Saved entries
+---+

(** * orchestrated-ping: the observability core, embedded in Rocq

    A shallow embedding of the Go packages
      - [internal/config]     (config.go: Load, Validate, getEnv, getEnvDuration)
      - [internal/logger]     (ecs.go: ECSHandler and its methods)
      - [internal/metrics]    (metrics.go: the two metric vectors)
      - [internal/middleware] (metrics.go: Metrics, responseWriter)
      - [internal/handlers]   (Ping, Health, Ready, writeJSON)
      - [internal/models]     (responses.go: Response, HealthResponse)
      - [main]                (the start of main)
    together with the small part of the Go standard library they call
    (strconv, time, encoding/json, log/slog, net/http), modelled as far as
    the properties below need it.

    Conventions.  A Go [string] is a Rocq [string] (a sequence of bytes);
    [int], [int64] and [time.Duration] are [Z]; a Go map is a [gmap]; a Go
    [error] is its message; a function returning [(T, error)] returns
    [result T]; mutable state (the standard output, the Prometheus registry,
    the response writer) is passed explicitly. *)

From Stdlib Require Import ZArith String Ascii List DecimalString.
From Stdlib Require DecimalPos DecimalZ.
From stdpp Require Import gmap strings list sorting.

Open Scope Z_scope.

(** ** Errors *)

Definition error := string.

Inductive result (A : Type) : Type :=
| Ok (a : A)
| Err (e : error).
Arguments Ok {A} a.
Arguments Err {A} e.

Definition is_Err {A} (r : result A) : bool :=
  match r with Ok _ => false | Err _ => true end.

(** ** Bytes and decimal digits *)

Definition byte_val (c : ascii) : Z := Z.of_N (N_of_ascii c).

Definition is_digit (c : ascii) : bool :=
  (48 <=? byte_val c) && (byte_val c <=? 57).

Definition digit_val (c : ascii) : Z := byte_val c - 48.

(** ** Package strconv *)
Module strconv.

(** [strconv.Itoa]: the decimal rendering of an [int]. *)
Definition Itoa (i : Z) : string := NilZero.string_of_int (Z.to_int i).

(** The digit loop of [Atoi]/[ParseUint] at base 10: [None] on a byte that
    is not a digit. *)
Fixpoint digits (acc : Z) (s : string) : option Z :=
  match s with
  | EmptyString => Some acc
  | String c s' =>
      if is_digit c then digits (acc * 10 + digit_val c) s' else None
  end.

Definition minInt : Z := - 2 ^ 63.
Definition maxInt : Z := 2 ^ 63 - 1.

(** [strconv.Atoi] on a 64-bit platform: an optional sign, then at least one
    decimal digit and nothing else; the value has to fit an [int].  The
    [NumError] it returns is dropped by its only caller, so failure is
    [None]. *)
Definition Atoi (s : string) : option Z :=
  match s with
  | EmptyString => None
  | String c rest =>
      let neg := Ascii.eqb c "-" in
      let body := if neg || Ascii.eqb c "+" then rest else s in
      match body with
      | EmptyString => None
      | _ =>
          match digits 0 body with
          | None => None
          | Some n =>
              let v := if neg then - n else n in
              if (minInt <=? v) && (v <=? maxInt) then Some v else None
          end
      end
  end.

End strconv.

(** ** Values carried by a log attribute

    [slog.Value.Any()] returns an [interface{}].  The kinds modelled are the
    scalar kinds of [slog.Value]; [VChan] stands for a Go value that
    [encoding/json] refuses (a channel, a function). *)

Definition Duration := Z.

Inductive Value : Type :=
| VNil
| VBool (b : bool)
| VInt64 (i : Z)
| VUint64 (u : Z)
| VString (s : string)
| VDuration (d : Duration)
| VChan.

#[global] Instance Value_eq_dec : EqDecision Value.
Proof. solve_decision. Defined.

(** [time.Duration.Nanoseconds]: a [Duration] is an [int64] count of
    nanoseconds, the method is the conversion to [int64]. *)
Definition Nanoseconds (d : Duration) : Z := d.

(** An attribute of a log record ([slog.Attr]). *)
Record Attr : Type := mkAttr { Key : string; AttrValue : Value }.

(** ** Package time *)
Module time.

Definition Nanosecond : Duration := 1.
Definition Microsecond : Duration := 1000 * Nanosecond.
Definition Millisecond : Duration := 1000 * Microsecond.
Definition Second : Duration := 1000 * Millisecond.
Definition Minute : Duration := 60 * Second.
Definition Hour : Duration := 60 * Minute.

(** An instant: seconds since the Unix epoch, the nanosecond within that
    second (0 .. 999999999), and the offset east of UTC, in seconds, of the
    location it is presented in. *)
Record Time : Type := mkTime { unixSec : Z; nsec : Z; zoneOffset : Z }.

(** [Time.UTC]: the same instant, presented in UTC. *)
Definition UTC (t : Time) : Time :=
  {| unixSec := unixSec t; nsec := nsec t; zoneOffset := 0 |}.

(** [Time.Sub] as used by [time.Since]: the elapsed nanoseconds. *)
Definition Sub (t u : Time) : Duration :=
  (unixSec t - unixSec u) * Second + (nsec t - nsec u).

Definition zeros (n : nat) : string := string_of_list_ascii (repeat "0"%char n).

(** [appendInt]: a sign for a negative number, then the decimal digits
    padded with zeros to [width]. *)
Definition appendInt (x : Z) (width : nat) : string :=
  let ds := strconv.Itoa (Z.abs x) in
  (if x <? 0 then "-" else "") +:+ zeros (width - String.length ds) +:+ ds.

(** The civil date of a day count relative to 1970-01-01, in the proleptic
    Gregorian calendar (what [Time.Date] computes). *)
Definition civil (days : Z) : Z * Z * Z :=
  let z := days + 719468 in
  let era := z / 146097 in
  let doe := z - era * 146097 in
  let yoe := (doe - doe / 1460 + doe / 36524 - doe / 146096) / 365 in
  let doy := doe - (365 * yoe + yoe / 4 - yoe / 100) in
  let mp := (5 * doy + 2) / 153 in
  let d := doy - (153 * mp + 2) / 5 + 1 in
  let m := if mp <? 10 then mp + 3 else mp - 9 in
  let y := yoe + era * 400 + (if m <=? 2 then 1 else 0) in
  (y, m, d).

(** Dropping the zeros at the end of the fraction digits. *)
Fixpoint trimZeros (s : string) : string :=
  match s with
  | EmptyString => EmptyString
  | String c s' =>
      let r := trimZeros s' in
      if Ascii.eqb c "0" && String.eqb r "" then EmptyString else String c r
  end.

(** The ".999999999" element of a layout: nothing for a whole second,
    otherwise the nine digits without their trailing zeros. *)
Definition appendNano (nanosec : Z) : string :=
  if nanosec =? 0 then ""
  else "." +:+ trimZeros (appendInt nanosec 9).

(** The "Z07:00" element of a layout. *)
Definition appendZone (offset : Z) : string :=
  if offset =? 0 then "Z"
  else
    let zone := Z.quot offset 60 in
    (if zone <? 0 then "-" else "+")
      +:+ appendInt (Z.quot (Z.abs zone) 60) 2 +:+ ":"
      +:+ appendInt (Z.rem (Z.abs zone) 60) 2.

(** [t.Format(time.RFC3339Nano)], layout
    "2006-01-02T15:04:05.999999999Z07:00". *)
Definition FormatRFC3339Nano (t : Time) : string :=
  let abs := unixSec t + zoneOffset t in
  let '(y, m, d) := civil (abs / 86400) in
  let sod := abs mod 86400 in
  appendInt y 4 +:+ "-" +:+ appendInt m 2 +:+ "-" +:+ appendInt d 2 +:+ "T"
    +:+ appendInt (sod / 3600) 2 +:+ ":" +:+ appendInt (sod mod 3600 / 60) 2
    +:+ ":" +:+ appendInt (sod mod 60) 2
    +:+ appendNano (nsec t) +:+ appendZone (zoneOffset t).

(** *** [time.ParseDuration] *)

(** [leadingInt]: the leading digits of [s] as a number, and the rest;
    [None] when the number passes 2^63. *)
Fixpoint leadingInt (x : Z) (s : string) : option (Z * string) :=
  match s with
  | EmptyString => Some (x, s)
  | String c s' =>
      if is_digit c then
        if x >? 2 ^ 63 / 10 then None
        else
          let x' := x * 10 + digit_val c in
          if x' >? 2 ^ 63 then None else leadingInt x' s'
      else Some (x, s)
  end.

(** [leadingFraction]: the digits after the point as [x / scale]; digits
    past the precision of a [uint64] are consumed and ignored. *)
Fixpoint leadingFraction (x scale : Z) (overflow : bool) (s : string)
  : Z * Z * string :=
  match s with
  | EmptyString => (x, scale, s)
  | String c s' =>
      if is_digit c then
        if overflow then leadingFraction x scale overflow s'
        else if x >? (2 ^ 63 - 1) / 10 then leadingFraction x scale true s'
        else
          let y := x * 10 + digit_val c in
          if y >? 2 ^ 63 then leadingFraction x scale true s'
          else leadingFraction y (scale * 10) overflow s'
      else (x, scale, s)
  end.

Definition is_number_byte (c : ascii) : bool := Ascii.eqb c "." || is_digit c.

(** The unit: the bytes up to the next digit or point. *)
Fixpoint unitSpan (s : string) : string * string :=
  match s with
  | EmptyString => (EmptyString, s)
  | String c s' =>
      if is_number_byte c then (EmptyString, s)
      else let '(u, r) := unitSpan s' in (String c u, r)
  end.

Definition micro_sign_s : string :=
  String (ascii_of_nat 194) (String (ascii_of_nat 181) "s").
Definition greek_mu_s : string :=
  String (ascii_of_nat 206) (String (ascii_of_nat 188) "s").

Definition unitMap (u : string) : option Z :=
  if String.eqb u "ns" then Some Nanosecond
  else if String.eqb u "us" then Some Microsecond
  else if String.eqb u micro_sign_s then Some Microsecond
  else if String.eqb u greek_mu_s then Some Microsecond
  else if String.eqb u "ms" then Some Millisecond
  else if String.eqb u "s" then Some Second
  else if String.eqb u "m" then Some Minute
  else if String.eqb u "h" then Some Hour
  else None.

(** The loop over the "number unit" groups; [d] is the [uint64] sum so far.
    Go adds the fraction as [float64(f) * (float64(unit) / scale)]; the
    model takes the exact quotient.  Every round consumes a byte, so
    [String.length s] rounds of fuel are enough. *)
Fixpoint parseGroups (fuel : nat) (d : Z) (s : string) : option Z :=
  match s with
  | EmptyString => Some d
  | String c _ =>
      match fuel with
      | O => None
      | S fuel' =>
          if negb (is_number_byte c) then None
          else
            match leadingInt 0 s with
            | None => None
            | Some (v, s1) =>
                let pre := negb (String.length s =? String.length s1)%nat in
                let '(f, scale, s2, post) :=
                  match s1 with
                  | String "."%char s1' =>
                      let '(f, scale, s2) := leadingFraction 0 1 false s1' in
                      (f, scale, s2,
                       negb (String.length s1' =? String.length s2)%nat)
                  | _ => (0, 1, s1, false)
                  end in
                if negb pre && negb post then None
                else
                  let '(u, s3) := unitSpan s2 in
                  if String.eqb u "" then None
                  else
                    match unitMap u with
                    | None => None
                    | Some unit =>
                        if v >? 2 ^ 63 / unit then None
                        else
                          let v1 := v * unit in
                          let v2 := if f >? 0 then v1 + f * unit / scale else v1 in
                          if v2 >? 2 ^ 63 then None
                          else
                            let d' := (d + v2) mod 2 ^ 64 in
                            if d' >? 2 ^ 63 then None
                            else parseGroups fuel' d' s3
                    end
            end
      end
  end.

+---+

=== YOUR GOAL ===
Nothing should appear in the answer except the lines above from the line with "(** [leadingInt]: the" through the line with "(** The unit: the", both included, written out exactly.

=== RESPONSE TO THE EXERCISE ===
(** [leadingInt]: the leading digits of [s] as a number, and the rest;
    [None] when the number passes 2^63. *)
Fixpoint leadingInt (x : Z) (s : string) : option (Z * string) :=
  match s with
  | EmptyString => Some (x, s)
  | String c s' =>
      if is_digit c then
        if x >? 2 ^ 63 / 10 then None
        else
          let x' := x * 10 + digit_val c in
          if x' >? 2 ^ 63 then None else leadingInt x' s'
      else Some (x, s)
  end.

(** [leadingFraction]: the digits after the point as [x / scale]; digits
    past the precision of a [uint64] are consumed and ignored. *)
Fixpoint leadingFraction (x scale : Z) (overflow : bool) (s : string)
  : Z * Z * string :=
  match s with
  | EmptyString => (x, scale, s)
  | String c s' =>
      if is_digit c then
        if overflow then leadingFraction x scale overflow s'
        else if x >? (2 ^ 63 - 1) / 10 then leadingFraction x scale true s'
        else
          let y := x * 10 + digit_val c in
          if y >? 2 ^ 63 then leadingFraction x scale true s'
          else leadingFraction y (scale * 10) overflow s'
      else (x, scale, s)
  end.

Definition is_number_byte (c : ascii) : bool := Ascii.eqb c "." || is_digit c.

(** The unit: the bytes up to the next digit or point. *)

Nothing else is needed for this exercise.